> Activity: In the entries that follow, the first line to write out is the one containing "connect_socks5_once i n", and the last is the one containing "Some (finish (fun". Reproduce that stretch exactly, with nothing before or after it.

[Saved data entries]
-------

(* ===== verification/ClientMain.v ===== *)
(** The command line of the client: [Command] and [main] of
    [ghostbro-client/src/main.rs].

    A command runs on the files as they are; every connection it makes is a
    session, which takes the next inputs of the outside world.  Parsing of the
    arguments ([clap]) and printing are left out: a command's value is what it
    would print.  [connect] is modelled up to its accept loop. *)

From S2P Require Import Prelude Text NetAddr Protocol Crypto Keys SpaPacket Fs AuthKeys Verifier Tunnel RelayWire.
From S2P Require Import Client ClientSetup ClientTunnel.

Inductive Command :=
| Keygen (output : string) (plaintext_debug : bool)
| ServerKeygen (output : string)
| Enroll (server_key endpoint : string) (spa_mode : SpaTransport) (spa_port : Z) (output : string)
| Connect (config : option string) (identity_key : string) (server_key : option string)
    (spa_endpoint proxy_endpoint : option SocketAddr) (listen : SocketAddr) (spa_mode : option SpaTransport)
    (https_spa_url : option string) (allow_ttl_seconds : Z) (counter_file : option string)
| Revoke (config : string) (identity_key : option string)
| SendUdpSpa (identity_key server_key : string) (endpoint : SocketAddr) (counter_file : option string)
| SendHttpsSpa (identity_key server_key url : string) (counter_file : option string)
| ConnectOnce (identity_key server_key : string) (spa_endpoint proxy_endpoint : SocketAddr) (message : string)
    (spa_mode : SpaTransport) (https_spa_url counter_file : option string)
| ConnectSocks5Once (identity_key server_key : string) (spa_endpoint proxy_endpoint : SocketAddr) (target message : string)
    (spa_mode : SpaTransport) (https_spa_url counter_file : option string)
| ConnectGhostRelayOnce (identity_key server_key : string) (spa_endpoint proxy_endpoint : SocketAddr)
    (spa_mode : SpaTransport) (https_spa_url counter_file : option string)
| RelaySubmitUrl (identity_key server_key : string) (spa_endpoint proxy_endpoint : SocketAddr) (url : string)
    (normalize : bool) (spa_mode : SpaTransport) (https_spa_url counter_file : option string)
| RelaySubmitGit (identity_key server_key : string) (spa_endpoint proxy_endpoint : SocketAddr) (git_url : string)
    (spa_mode : SpaTransport) (https_spa_url counter_file : option string)
| RelaySubmitPackage (identity_key server_key : string) (spa_endpoint proxy_endpoint : SocketAddr)
    (ecosystem name version : string) (spa_mode : SpaTransport) (https_spa_url counter_file : option string)
| RelayList (identity_key server_key : string) (spa_endpoint proxy_endpoint : SocketAddr)
    (spa_mode : SpaTransport) (https_spa_url counter_file : option string)
| RelayDownload (identity_key server_key : string) (spa_endpoint proxy_endpoint : SocketAddr) (job_id output : string)
    (artifact : RelayArtifact) (spa_mode : SpaTransport) (https_spa_url counter_file : option string)
| RelayDelete (identity_key server_key : string) (spa_endpoint proxy_endpoint : SocketAddr) (job_id : string)
    (spa_mode : SpaTransport) (https_spa_url counter_file : option string).

Inductive MainError :=
| MeClient (e : ClientError)
| MeSetup (e : SetupError)
| MeNet (e : NetError)
| MeOutput (path : string).

(** What a command prints when it succeeds. *)
Inductive CliOutput :=
| OutDone
| OutEntry (entry : AuthorizedClientConfig)
| OutListening (candidates : list ResolvedConnectConfig) (policy : FailoverPolicy) (interval : Z)
| OutRevoked (outcomes : list revoke_outcome)
| OutSent (counter : Z)
| OutBytes (b : bytes).

(** What one session meets: the prompt, the clock, the random numbers, how
    the write of the counter ends, the network,
    and whether the server ever answers the handshake or ends the connection:
    the client reads its answer with no timeout. *)
Record session_io := {
  ss_prompt : option string;
  ss_clock : option Z;
  ss_write : write_outcome;
  ss_next_u32 : Z;
  ss_fill : nat -> bytes;
  ss_ephemeral : bytes;
  ss_net : net_input;
  ss_answers : bool
}.

(** What the commands that make no session meet: the new key, the passphrase
    typed twice, random numbers, the Noise library's new keys, which writes
    succeed, whether the local port can be bound, the answers to POST requests. *)
Record setup_io := {
  se_signing_key : bytes;
  se_first : option string;
  se_second : option string;
  se_fill : nat -> nat -> bytes;
  se_keypair : option (bytes * bytes);
  se_write_ok : nat -> bool;
  se_mkdir_ok : bool;
  se_bind_ok : bool;
  se_post : string -> string -> option Z
}.

(** The client's side of the world: its files, the number of sessions made, and
    what it did. *)
Record client_world := {
  cw_files : store;
  cw_sessions : nat;
  cw_effects : list client_effect
}.

Section client_main.
Context `{C : Crypto} `{I : IdentityLib} `{NH : NoiseHandshake} `{CT : ClientToml}.
Context (sessions : nat -> session_io) (setup : setup_io).

(** A path that can be read gives the file that is there. *)
Context (readable : string -> bool).

Definition read_path (w : client_world) (path : string) : read_outcome :=
  if readable path then read_file (cw_files w) path else RdFailed.

Definition effect_files (files : store) (e : client_effect) : store :=
  match e with EffCounter path contents => <[path := contents]> files | _ => files end.

Definition knock_input_of (w : client_world) (identity_key path : string) : knock_input :=
  let s := sessions (cw_sessions w) in
  {| ki_identity := read_path w identity_key; ki_prompt := ss_prompt s; ki_clock := ss_clock s;
     ki_counter := read_path w path; ki_write := ss_write s; ki_next_u32 := ss_next_u32 s;
     ki_fill := ss_fill s; ki_ephemeral := ss_ephemeral s |}.

(** The world after the effects of one session. *)
Definition after_session (w : client_world) (effects : list client_effect) : client_world := {|
  cw_files := foldl effect_files (cw_files w) effects;
  cw_sessions := S (cw_sessions w);
  cw_effects := cw_effects w ++ effects |}.

(** One session: a knock, perhaps with a connection. *)
Definition session {A} (w : client_world) (identity_key : string) (counter_file : option string)
    (run : knock_input -> net_input -> string -> list client_effect * result NetError A) : client_world * result NetError A :=
  let path := counter_path counter_file identity_key in
  let '(effects, r) := run (knock_input_of w identity_key path) (ss_net (sessions (cw_sessions w))) path in
  (after_session w effects, r).

(** Operations on files. *)
Definition with_files (w : client_world) (ops : list fs_op) : client_world :=
  {| cw_files := fs_run ops (cw_files w); cw_sessions := cw_sessions w; cw_effects := cw_effects w |}.

(** An exchange of a relay command; of the errors, those of the network are all
    [CeConnect] here. *)
Definition relay_exchange (identity_key server_key : string) (spa_endpoint proxy_endpoint : SocketAddr)
    (spa_mode : SpaTransport) (https_spa_url counter_file : option string) (w : client_world) (request : bytes)
    : client_world * result ClientError bytes :=
  let '(w', r) := session w identity_key counter_file (fun i n path =>
    run_relay_request i n path (read_path w server_key) spa_endpoint proxy_endpoint spa_mode https_spa_url request) in
  (w', map_err (fun e => match e with NeClient e => e | _ => CeConnect end) r).

Definition finish {A} (out : A -> CliOutput) (s : client_world * result NetError A) : client_world * result MainError CliOutput :=
  (s.1, map_err MeNet (out <$> s.2)).
Definition finish_relay (s : client_world * result ClientError bytes) : client_world * result MainError CliOutput :=
  (s.1, map_err MeClient (OutBytes <$> s.2)).

(** [main]; [None] when the download loop has not ended after [fuel] requests. *)
Definition client_main (fuel : nat) (w : client_world) (cmd : Command) : option (client_world * result MainError CliOutput) :=
  match cmd with
  | Keygen output plaintext_debug =>
      let '(ops, r) := keygen output plaintext_debug (se_signing_key setup) (se_first setup) (se_second setup)
                         (se_fill setup) (se_write_ok setup) in
      Some (with_files w ops, map_err MeSetup (OutEntry <$> r))
  | ServerKeygen output =>
      let '(ops, r) := server_keygen output (se_keypair setup) (se_write_ok setup) in
      Some (with_files w ops, map_err MeSetup ((fun _ => OutDone) <$> r))
  | Enroll server_key endpoint spa_mode spa_port output =>
      let '(ops, r) := enroll server_key endpoint spa_mode spa_port output (se_mkdir_ok setup) (se_write_ok setup 0%nat) in
      Some (with_files w ops, map_err MeSetup ((fun _ => OutDone) <$> r))
  | Connect config _ server_key spa_endpoint proxy_endpoint _ spa_mode https_spa_url allow_ttl_seconds _ =>
      Some (w, '(resolved, policy) ← map_err MeSetup (resolve_connect_configs (read_path w <$> config)
                 (read_path w <$> server_key) spa_endpoint proxy_endpoint spa_mode https_spa_url);
               interval ← map_err MeNet (connect_listener_start resolved (se_bind_ok setup) allow_ttl_seconds);
               Ok (OutListening resolved policy interval))
  | Revoke config identity_key =>
      Some (w, map_err MeSetup (OutRevoked <$> revoke (se_post setup) (read_path w config)
                 ((fun path => (read_path w path, ss_prompt (sessions (cw_sessions w)))) <$> identity_key)))
  | SendUdpSpa identity_key server_key endpoint counter_file =>
      match read_noise_public_key_array (read_path w server_key) with
      | Err e => Some (w, Err (MeSetup e))
      | Ok key => Some (finish OutSent (session w identity_key counter_file (fun i n path => send_udp_spa i n path key endpoint)))
      end
  | SendHttpsSpa identity_key server_key url counter_file =>
      match read_noise_public_key_array (read_path w server_key) with
      | Err e => Some (w, Err (MeSetup e))
      | Ok key => Some (finish OutSent (session w identity_key counter_file (fun i n path => send_https_spa i n path key url)))
      end
  | ConnectOnce identity_key server_key spa_endpoint proxy_endpoint message spa_mode https_spa_url counter_file =>
      Some (finish OutBytes (session w identity_key counter_file (fun i n path =>
        connect_once i n path (read_path w server_key) spa_endpoint proxy_endpoint message spa_mode https_spa_url)))
  | ConnectSocks5Once identity_key server_key spa_endpoint proxy_endpoint target message spa_mode https_spa_url counter_file =>
      Some (finish OutBytes (session w identity_key counter_file (fun i n path =>
        connect_socks5_once i n path (read_path w server_key) spa_endpoint proxy_endpoint target message spa_mode https_spa_url)))
  | ConnectGhostRelayOnce identity_key server_key spa_endpoint proxy_endpoint spa_mode https_spa_url counter_file =>
      Some (finish (fun _ => OutDone) (session w identity_key counter_file (fun i n path =>
        connect_ghost_relay_once i n path (read_path w server_key) spa_endpoint proxy_endpoint spa_mode https_spa_url)))
  | RelaySubmitUrl identity_key server_key spa_endpoint proxy_endpoint url normalize spa_mode https_spa_url counter_file =>
      Some (finish_relay (client_relay_submit_url
        (relay_exchange identity_key server_key spa_endpoint proxy_endpoint spa_mode https_spa_url counter_file) w url normalize))
  | RelaySubmitGit identity_key server_key spa_endpoint proxy_endpoint git_url spa_mode https_spa_url counter_file =>
      Some (finish_relay (client_relay_submit_git
        (relay_exchange identity_key server_key spa_endpoint proxy_endpoint spa_mode https_spa_url counter_file) w git_url))
  | RelaySubmitPackage identity_key server_key spa_endpoint proxy_endpoint ecosystem name version spa_mode https_spa_url counter_file =>
      Some (finish_relay (client_relay_submit_package
        (relay_exchange identity_key server_key spa_endpoint proxy_endpoint spa_mode https_spa_url counter_file) w ecosystem name version))
  | RelayList identity_key server_key spa_endpoint proxy_endpoint spa_mode https_spa_url counter_file =>
      Some (finish_relay (client_relay_list
        (relay_exchange identity_key server_key spa_endpoint proxy_endpoint spa_mode https_spa_url counter_file) w))
  | RelayDownload identity_key server_key spa_endpoint proxy_endpoint job_id output artifact spa_mode https_spa_url counter_file =>
      '(w, r) ← client_relay_download
        (relay_exchange identity_key server_key spa_endpoint proxy_endpoint spa_mode https_spa_url counter_file)
        fuel w job_id artifact 0 [];
      Some (match r with
            | Err e => (w, Err (MeClient e))
            | Ok body =>
                if negb (se_write_ok setup 0%nat) then (w, Err (MeOutput output))
                else (with_files w (write_file output (bytes_str body)), Ok (OutBytes body))
            end)
  | RelayDelete identity_key server_key spa_endpoint proxy_endpoint job_id spa_mode https_spa_url counter_file =>
      Some (finish_relay (client_relay_delete
        (relay_exchange identity_key server_key spa_endpoint proxy_endpoint spa_mode https_spa_url counter_file) w job_id))
  end.

(** Commands one after the other; what they print is not looked at. *)
Fixpoint client_run (fuel : nat) (w : client_world) (cmds : list Command) : option client_world :=
  match cmds with
  | [] => Some w
  | cmd :: rest => '(w, _) ← client_main fuel w cmd; client_run fuel w rest
  end.

End client_main.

-------

> Solution below:
        connect_socks5_once i n path (read_path w server_key) spa_endpoint proxy_endpoint target message spa_mode https_spa_url)))
  | ConnectGhostRelayOnce identity_key server_key spa_endpoint proxy_endpoint spa_mode https_spa_url counter_file =>
      Some (finish (fun _ => OutDone) (session w identity_key counter_file (fun i n path =>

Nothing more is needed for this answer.